Il s'est traduit par la recherche de rendements insensés pour les capitaux investis dans les entreprises, très
supérieurs à la croissance de l'économie globale. L'ajustement était fatal : la crise actuelle remet à l'heure les
pendules du capitalisme fou.
Il en a été de même pour les salaires : les échelles des revenus se sont étendues. Comme l'a montré l'économiste
Camille Landais, en France entre 1998 et 2006, les salaires des 0,01 % les mieux payés ont progressé de 69 %.
Un gain mensuel de 2 800 euros ! A une moindre échelle, les salaires nets des cadres supérieurs ont augmenté de
630 euros mensuels en moyenne entre 1998 et 2006, contre 140 euros pour les employés et 200 euros pour les
ouvriers.
Non contents de cette razzia sur les revenus, les plus aisés en ont demandé davantage encore à l'Etat, par le biais
de réductions d'impôts, prétextant le risque de " fuite " à l'étranger - qu'aucune étude n'a d'ailleurs jamais
démontré.
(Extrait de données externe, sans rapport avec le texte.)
(* ===== verification/BloomStats.v ===== *)
(** * The filter's statistics under threads (src/dns_bloom.c)

    [bump] of DnsBloom.v is an increment; in the source it is a relaxed load
    and a relaxed store, which may be apart when threads run at once. Here the
    calls of dns_bloom.c are cut into these accesses and interleaved between
    any number of threads: with at most [STAT_SHARDS] threads the printed
    numbers are right, with one more a count can be lost. A thread that is left
    alone does what DnsBloom.v says. *)

From stdpp Require Import prelude list gmap fin_sets.
From Stdlib Require Import ZArith Lia.
From S2P Require Import Prelude DnsName DnsBloom.

Local Open Scope Z_scope.

(** The three places with a [bump], each with what comes after it: in
    [dns_bloom_maybe] the slots to be tested or the return of 0, in
    [dns_bloom_add] the slots that are left. *)
Inductive bump_site :=
| ForQueries (idx : list Z)
| ForRejected
| ForSaturated (idx : list Z).

(** Where a thread is: outside of the filter, at the start of
    [dns_bloom_maybe], inside of [bump] of shard [i] (before the load, or after
    it with the value loaded), or in one of the three loops. *)
Inductive stat_pc :=
| Outside
| Maybe (hash : Z)
| Bump (site : bump_site) (i : Z) (loaded : option Z)
| Testing (idx : list Z) (i : Z)
| Adding (idx : list Z)
| Deleting (idx : list Z).

(** What has happened: a lookup's answer, and a counter found pinned by an
    insertion. *)
Inductive stat_event :=
| Answered (maybe : bool)
| Pinned.

Inductive filter_call :=
| CallMaybe (hash : Z)
| CallAdd (hash : Z)
| CallDel (hash : Z).

Definition site_get (site : bump_site) : stat_shard -> Z :=
  match site with ForQueries _ => st_queries | ForRejected => st_rejected | ForSaturated _ => st_saturated end.

Definition site_set (site : bump_site) (v : Z) (s : stat_shard) : stat_shard :=
  match site with
  | ForQueries _ => StatShard v (st_rejected s) (st_saturated s)
  | ForRejected => StatShard (st_queries s) v (st_saturated s)
  | ForSaturated _ => StatShard (st_queries s) (st_rejected s) v
  end.

(** [atomic_load] and [atomic_store] of a counter of shard [i]. *)
Definition load_count (site : bump_site) (i : Z) (b : bloom) : Z :=
  from_option (site_get site) 0 (b_shards b !! Z.to_nat i).

Definition store_count (site : bump_site) (i v : Z) (b : bloom) : bloom :=
  Bloom (b_slots b) (alter (site_set site v) (Z.to_nat i) (b_shards b)) (b_next_shard b) (b_mine b).

(** The first step of a call. *)
Definition enter (c : filter_call) : stat_pc :=
  match c with
  | CallMaybe h => Maybe h
  | CallAdd h => Adding (bloom_slots h)
  | CallDel h => Deleting (bloom_slots h)
  end.
(** ** Lemmas: the LRU list *)

Lemma app_split {A} (pre post pre' post' : list A) x : pre ++ post = pre' ++ x :: post' ->
  (exists m, pre = pre' ++ x :: m /\ post' = m ++ post) \/ (exists m, pre' = pre ++ m /\ post = m ++ x :: post').
Proof.
  intros [(k & -> & Hk)|(k & -> & ->)]%app_eq_inv; [|by eauto].
  destruct k as [|y k]; cbn in Hk; [subst; right; exists []; by rewrite !app_nil_r|].
  injection Hk as -> ->. eauto.
Qed.

Lemma last_app_cons {A} (l k : list A) x : last (l ++ x :: k) = last (x :: k).
Proof. rewrite last_app. by destruct (last (x :: k)) eqn:E; [|apply last_None in E]. Qed.

Lemma erase_alter_prev v l (h : gmap loc cache_node) : erase <$> alter (set_prev v) l h = erase <$> h.
Proof.
  apply map_eq. intros i. rewrite !lookup_fmap. destruct (decide (i = l)) as [->|].
  - rewrite lookup_alter_eq. by destruct (h !! l).
  - by rewrite lookup_alter_ne.
Qed.

Lemma erase_alter_next v l (h : gmap loc cache_node) : erase <$> alter (set_next v) l h = erase <$> h.
Proof.
  apply map_eq. intros i. rewrite !lookup_fmap. destruct (decide (i = l)) as [->|].
  - rewrite lookup_alter_eq. by destruct (h !! l).
  - by rewrite lookup_alter_ne.
Qed.

Lemma erase_unlinked n l h : erase <$> unlinked n l h = erase <$> h.
Proof.
  unfold unlinked, link_prev, link_next. rewrite erase_alter_prev, erase_alter_next.
  destruct (n_next n), (n_prev n); rewrite ?erase_alter_prev, ?erase_alter_next; done.
Qed.

(** The node of [x] after links of other nodes or of its own were set. *)
Lemma unlinked_lookup n l h x nx : x <> l -> h !! x = Some nx ->
  exists nx', unlinked n l h !! x = Some nx' /\
    n_prev nx' = (if decide (n_next n = Some x) then n_prev n else n_prev nx) /\
    n_next nx' = (if decide (n_prev n = Some x) then n_next n else n_next nx).
Proof.
  intros Hx Hh. unfold unlinked. rewrite !lookup_alter_ne by done.
  assert (exists nx1, link_next (n_prev n) (n_next n) h !! x = Some nx1 /\ n_prev nx1 = n_prev nx /\
    n_next nx1 = (if decide (n_prev n = Some x) then n_next n else n_next nx)) as (nx1 & H1 & P1 & N1).
  { case_decide as Hd; [|rewrite lookup_link_next by done; eauto].
    rewrite Hd. cbn. rewrite lookup_alter_eq, Hh. cbn. eauto. }
  destruct (decide (n_next n = Some x)) as [Hd|Hd]; [|rewrite lookup_link_prev by done; eauto].
  unfold link_prev. rewrite Hd in *. rewrite lookup_alter_eq, H1. eexists. split; [done|]. by rewrite <- N1.
Qed.

Lemma head_app_ne {A} (m k : list A) : m <> [] -> head (m ++ k) = head m.
Proof. by destruct m. Qed.

Lemma dll_unlink h pre l post n : NoDup (pre ++ l :: post) -> dll h (pre ++ l :: post) ->
  h !! l = Some n -> n_prev n = last pre -> n_next n = head post -> dll (unlinked n l h) (pre ++ post).
Proof.
  intros Hnd Hd Hl Hp Hn pre' x post' [(m & -> & ->)|(m & -> & ->)]%app_split.
  - destruct (Hd pre' x (m ++ l :: post)) as (nx & Hx & Px & Nx); [by rewrite <- app_assoc|].
    destruct (unlinked_lookup n l h x nx) as (nx' & Hx' & Px' & Nx'); [|done|].
    { intros ->. rewrite <- app_assoc in Hnd. apply NoDup_app in Hnd as (_ & _ & Hnd).
      apply NoDup_cons in Hnd as [Hnd _]. set_solver. }
    exists nx'. split; [done|]. rewrite Px', Nx', Hn, Hp, Px, Nx. split.
    + rewrite decide_False; [done|]. intros Hh. destruct post as [|y post]; [done|]. injection Hh as ->.
      rewrite <- app_assoc in Hnd. apply NoDup_app in Hnd as (_ & _ & Hnd).
      apply NoDup_cons in Hnd as [Hnd _]. set_solver.
    + rewrite last_app_cons. destruct m as [|y m]; [by rewrite decide_True|].
      rewrite decide_False; [done|]. intros [t Ht]%last_Some. destruct t as [|z t]; [done|]; injection Ht as -> Ht.
      assert (z ∈ y :: m) as Hin by (rewrite Ht; set_solver).
      rewrite <- app_assoc in Hnd. apply NoDup_app in Hnd as (_ & _ & Hnd).
      apply NoDup_cons in Hnd as [Hnd _]. set_solver.
  - destruct (Hd (pre ++ l :: m) x post') as (nx & Hx & Px & Nx); [by rewrite <- app_assoc|].
    assert (x <> l /\ (x ∉ pre) /\ (x ∉ m)) as (Hxl & Hxpre & Hxm).
    { apply NoDup_app in Hnd as (_ & Hdis & Hnd). apply NoDup_cons in Hnd as [Hl' Hnd].
      apply NoDup_app in Hnd as (_ & Hdis' & _). split_and!; [set_solver| |].
      - intros Hin. apply (Hdis x Hin). set_solver.
      - intros Hin. apply (Hdis' x Hin). set_solver. }
    destruct (unlinked_lookup n l h x nx) as (nx' & Hx' & Px' & Nx'); [done..|].
    exists nx'. split; [done|]. rewrite Px', Nx', Hn, Hp, Px, Nx. split.
    + destruct m as [|y m]; [rewrite decide_True by done; by rewrite app_nil_r|].
      rewrite decide_False by (cbn; intros [= ->]; set_solver). by rewrite !last_app_cons.
    + rewrite decide_False; [done|]. intros Hlast%last_Some_elem_of. done.
Qed.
En France, cette politique amorcée en 2000 par la gauche puis amplifiée par la droite, à travers les
réductions d'impôts sur le revenu, a encore accru les écarts de niveaux de vie.
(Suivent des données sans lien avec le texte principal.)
(* ===== verification/CacheStrip.v ===== *)
(** * The cache without its filter (src/dns_cache.c, DNS_BLOOM_DISABLED)

    [strip] forgets the filter. Every function of the cache commutes with it:
    the filter decides only whether a lookup takes the lock, and a lookup it
    turns away would have found nothing. So the two builds run in step, node
    for node, on one allocator. *)

From stdpp Require Import prelude list gmap.
From Stdlib Require Import ZArith Lia.
From S2P Require Import Prelude DnsName DnsParse DnsBuild DnsBloom DnsCache CacheLinks CacheRefine.

Local Open Scope Z_scope.

Definition strip {F} (c : cache F) : cache no_bloom :=
  Cache (c_heap c) (c_buckets c) (c_lru_head c) (c_lru_tail c) (c_entry_count c) (c_hits c) (c_misses c)
    (c_evictions c) (c_expirations c) NoBloom.

(** The result of the other build. *)
Definition stripped {F} (m : res (cache F)) : res (cache no_bloom) := c ← m; Ok (strip c).

Section strip.
Context {F : Type} `{Filter F}.
Implicit Types (c : cache F).

Lemma stripped_Ok c : stripped (Ok c) = Ok (strip c).
Proof. done. Qed.

(** Steps that commute compose. *)
Lemma stripped_bind m (m' : res (cache no_bloom)) (f : cache F -> res (cache F)) g :
  m' = stripped m -> (forall c, g (strip c) = stripped (f c)) -> (m' ≫= g) = stripped (m ≫= f).
Proof. intros -> Hg. destruct m; cbn; [apply Hg|done..]. Qed.

(** A part that only reads. *)
Lemma read_bind {A} (m : res A) (f : A -> res (cache F)) (g : A -> res (cache no_bloom)) :
  (forall a, g a = stripped (f a)) -> (m ≫= g) = stripped (m ≫= f).
Proof. intros Hg. destruct m; cbn; [apply Hg|done..]. Qed.

Lemma load_strip c l : load (strip c) l = load c l.
Proof. done. Qed.

Lemma modify_strip f l c : modify f l (strip c) = stripped (modify f l c).
Proof. unfold modify. apply (read_bind (load c l)). done. Qed.

Lemma free_strip l c : free l (strip c) = stripped (free l c).
Proof. unfold free. apply (read_bind (load c l)). done. Qed.

Lemma lru_unlink_strip l c : lru_unlink l (strip c) = stripped (lru_unlink l c).
Proof.
  unfold lru_unlink. apply (read_bind (load c l)). intros n. apply stripped_bind; [destruct (n_prev n); [apply modify_strip|done]|].
  intros c1. apply (read_bind (load c1 l)). intros n1.
  apply stripped_bind; [destruct (n_next n1); [apply modify_strip|done]|]. intros c2.
  apply stripped_bind; [apply modify_strip|]. intros c3. apply modify_strip.
Qed.

Lemma lru_push_front_strip l c : lru_push_front l (strip c) = stripped (lru_push_front l c).
Proof.
  unfold lru_push_front. apply stripped_bind; [apply modify_strip|]. intros c1.
  apply stripped_bind; [apply (modify_strip _ _ c1)|]. intros c2.
  apply stripped_bind; [change (c_lru_head (strip c2)) with (c_lru_head c2); destruct (c_lru_head c2); [apply modify_strip|done]|].
  intros c3. cbn. by destruct (c_lru_tail c3).
Qed.

Lemma write_link_strip pp v c : write_link pp v (strip c) = stripped (write_link pp v c).
Proof. destruct pp; [done|apply modify_strip]. Qed.

Lemma unlink_loop_strip fuel l pp c : unlink_loop fuel l pp (strip c) = stripped (unlink_loop fuel l pp c).
Proof.
  revert pp. induction fuel as [|fuel IH]; intros pp; cbn [unlink_loop]; [done|].
  replace (read_link pp (strip c)) with (read_link pp c) by (by destruct pp).
  apply read_bind. intros [l'|]; [|done]. case_bool_decide; [|apply IH].
  apply (read_bind (load c l)). intros n. apply stripped_bind; [apply write_link_strip|]. intros c1. apply modify_strip.
Qed.

Lemma bucket_unlink_strip l c : bucket_unlink l (strip c) = stripped (bucket_unlink l c).
Proof. unfold bucket_unlink. apply (read_bind (load c l)). intros n. apply unlink_loop_strip. Qed.

Lemma node_destroy_strip t l c : node_destroy t l (strip c) = stripped (node_destroy t l c).
Proof.
  unfold node_destroy. apply (read_bind (load c l)). intros n.
  apply stripped_bind; [apply (bucket_unlink_strip l (with_filter _ c))|]. intros c1.
  apply stripped_bind; [apply lru_unlink_strip|]. intros c2. apply stripped_bind; [apply free_strip|]. done.
Qed.

Lemma find_loop_strip fuel name qtype p c : find_loop fuel name qtype p (strip c) = find_loop fuel name qtype p c.
Proof.
  revert p. induction fuel as [|fuel IH]; intros [l|]; cbn [find_loop]; try done. rewrite load_strip.
  destruct (load c l) as [n| | |]; [|done..]. rewrite !Ok_bind. by case_test.
Qed.

Lemma scan_loop_strip left now p v c : scan_loop left now p v (strip c) = scan_loop left now p v c.
Proof.
  revert p. induction left as [|left IH]; intros [l|]; cbn [scan_loop]; try done. rewrite load_strip.
  destruct (load c l) as [n| | |]; [|done..]. rewrite !Ok_bind. by case_test.
Qed.

Lemma evict_one_strip t now c : evict_one t now (strip c) = stripped (evict_one t now c).
Proof.
  unfold evict_one. rewrite scan_loop_strip. apply (read_bind (scan_loop 8 now (c_lru_tail c) (c_lru_tail c) c)).
  intros [l|]; [|done]. by apply stripped_bind; [apply node_destroy_strip|].
Qed.

Lemma evict_loop_strip fuel t now c : evict_loop fuel t now (strip c) = stripped (evict_loop fuel t now c).
Proof.
  revert c. induction fuel as [|fuel IH]; intros c; cbn [evict_loop]; [done|].
  change (c_entry_count (strip c)) with (c_entry_count c). case_test; [|done].
  apply stripped_bind; [apply evict_one_strip|]. done.
Qed.

Lemma insert_node_strip t l h name qtype c : insert_node t l h name qtype (strip c) = stripped (insert_node t l h name qtype c).
Proof.
  unfold insert_node. apply stripped_bind; [apply (modify_strip _ _ (with_heap _ c))|]. done.
Qed.

Lemma put_strip calloc t now name qtype ans n rcode c :
  dns_cache_put calloc t now name qtype ans n rcode (strip c) = stripped (dns_cache_put calloc t now name qtype ans n rcode c).
Proof.
  unfold dns_cache_put, bucket_find. case_match; [done|]. rewrite find_loop_strip.
  apply (read_bind (find_loop (chain_fuel c) name qtype (c_buckets c !! bucket_of (dns_key_hash name qtype)) c)). intros [l|].
  - rewrite lru_unlink_strip. destruct (lru_unlink l c) as [c1| | |]; cbn [stripped]; [|done..]. rewrite stripped_Ok, !Ok_bind.
    apply (read_bind (load c1 l)). intros old. apply stripped_bind; [apply modify_strip|]. intros c2. apply lru_push_front_strip.
  - change (chain_fuel (strip c)) with (chain_fuel c). rewrite evict_loop_strip.
    destruct (evict_loop (chain_fuel c) t now c) as [c1| | |]; [|done..]. rewrite stripped_Ok, !Ok_bind.
    change (c_heap (strip c1)) with (c_heap c1). destruct (calloc (dom (c_heap c1))) as [l|]; [|done].
    rewrite insert_node_strip. destruct (insert_node t l _ name qtype c1) as [c2| | |]; [|done..]. rewrite stripped_Ok, !Ok_bind.
    apply (read_bind (load c2 l)). intros old. apply stripped_bind; [apply modify_strip|]. intros c3. apply lru_push_front_strip.
Qed.

End strip.

(** A lookup, with its result. *)
Lemma get_strip {F} `{FilterLaws F} t now name qtype cap (c c' : cache F) s r : rep c s ->
  dns_cache_get t now name qtype cap c = Ok (c', r) ->
  dns_cache_get t now name qtype cap (strip c) = Ok (strip c', r).
Proof.
  rewrite rep_rep_at. intros [ls Hrep]. unfold dns_cache_get at 1. pose proof Hrep as (Hl & _ & Hb & _ & Hf & _).
  destruct (f_maybe t (dns_key_hash name qtype) (c_filter c)) as [f maybe] eqn:Em. unfold dns_cache_get.
  cbn [f_maybe disabled_filter negb]. unfold bucket_find. change (with_filter _ (strip c)) with (strip (with_filter f c)).
  rewrite find_loop_strip. change (c_buckets (strip (with_filter f c))) with (c_buckets c).
  change (chain_fuel (strip (with_filter f c))) with (chain_fuel (with_filter f c)).
  destruct maybe; cbn [negb].
  - change (c_buckets (with_filter f c)) with (c_buckets c).
    destruct (find_loop _ name qtype _ _) as [[l|]| | |]; [|by intros [= <- <-]|done..]. rewrite !Ok_bind, load_strip.
    destruct (load (with_filter f c) l) as [n| | |]; [|done..]. rewrite !Ok_bind. case_test.
    + rewrite node_destroy_strip. destruct (node_destroy t l (with_filter f c)) as [c1| | |]; [|done..].
      rewrite stripped_Ok, !Ok_bind. by intros [= <- <-].
    + rewrite lru_unlink_strip. destruct (lru_unlink l (with_filter f c)) as [c1| | |]; [|done..]. rewrite stripped_Ok, !Ok_bind.
      rewrite lru_push_front_strip. destruct (lru_push_front l c1) as [c2| | |]; [|done..]. rewrite stripped_Ok, !Ok_bind.
      by intros [= <- <-].
  - intros [= <- <-].
    destruct (bucket_find_spec (with_filter f c) ls (l_entries s) name qtype Hl Hb) as (p & Hp & Hr). unfold bucket_find in Hp.
    change (c_buckets (with_filter f c)) with (c_buckets c) in Hp. rewrite Hp, Ok_bind.
    destruct p as [l|]; [exfalso|done]. destruct Hr as (pre & post & epre & epost & n & _ & Hes & _ & _ & _ & Hkey).
    pose proof (maybe_no_false_negative _ t (dns_key_hash name qtype) _ Hf) as Hn. rewrite Em in Hn. cbn in Hn.
    assert (false = true); [|done]. apply Hn. rewrite Hes. apply list_elem_of_fmap. exists (entry_of n).
    split; [symmetry; by apply key_of_hash|set_solver].
Qed.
Une partie des commentateurs ont cru possible une sorte de " keynésianisme des riches " : la hausse des
inégalités aurait tiré l'économie par le biais des dépenses des plus aisés. Il n'en a rien été, pour une raison simple
: le taux d'épargne s'élève avec le revenu. L'argent ainsi dégagé a largement alimenté le patrimoine financier des
couches les plus aisées, participant au gonflement de la bulle spéculative. A la place de la fuite des personnes,
on a orchestré une fuite des capitaux vers la recherche de gains toujours plus spéculatifs. On paie aujourd'hui
l'addition de ce vaste gaspillage : les baisses d'impôts n'ont eu pour effet que d'enfoncer les comptes publics,
sans avoir d'impact sur la croissance.
On peut évaluer combien la collectivité a perdu. Philippe Marini, rapporteur UMP de la commission des
finances au Sénat, a estimé à 60 milliards d'euros la diminution de recettes fiscales liée aux différentes baisses
de prélèvements décidées de 1999 à 2008... Si rien ne s'était passé de ce côté-là, l'Etat aurait des comptes dans
un état très différent. Et les moyens de répondre à la crise, alors que, comme la cigale, il a chanté tout l'été en
distribuant des ristournes aux plus aisés.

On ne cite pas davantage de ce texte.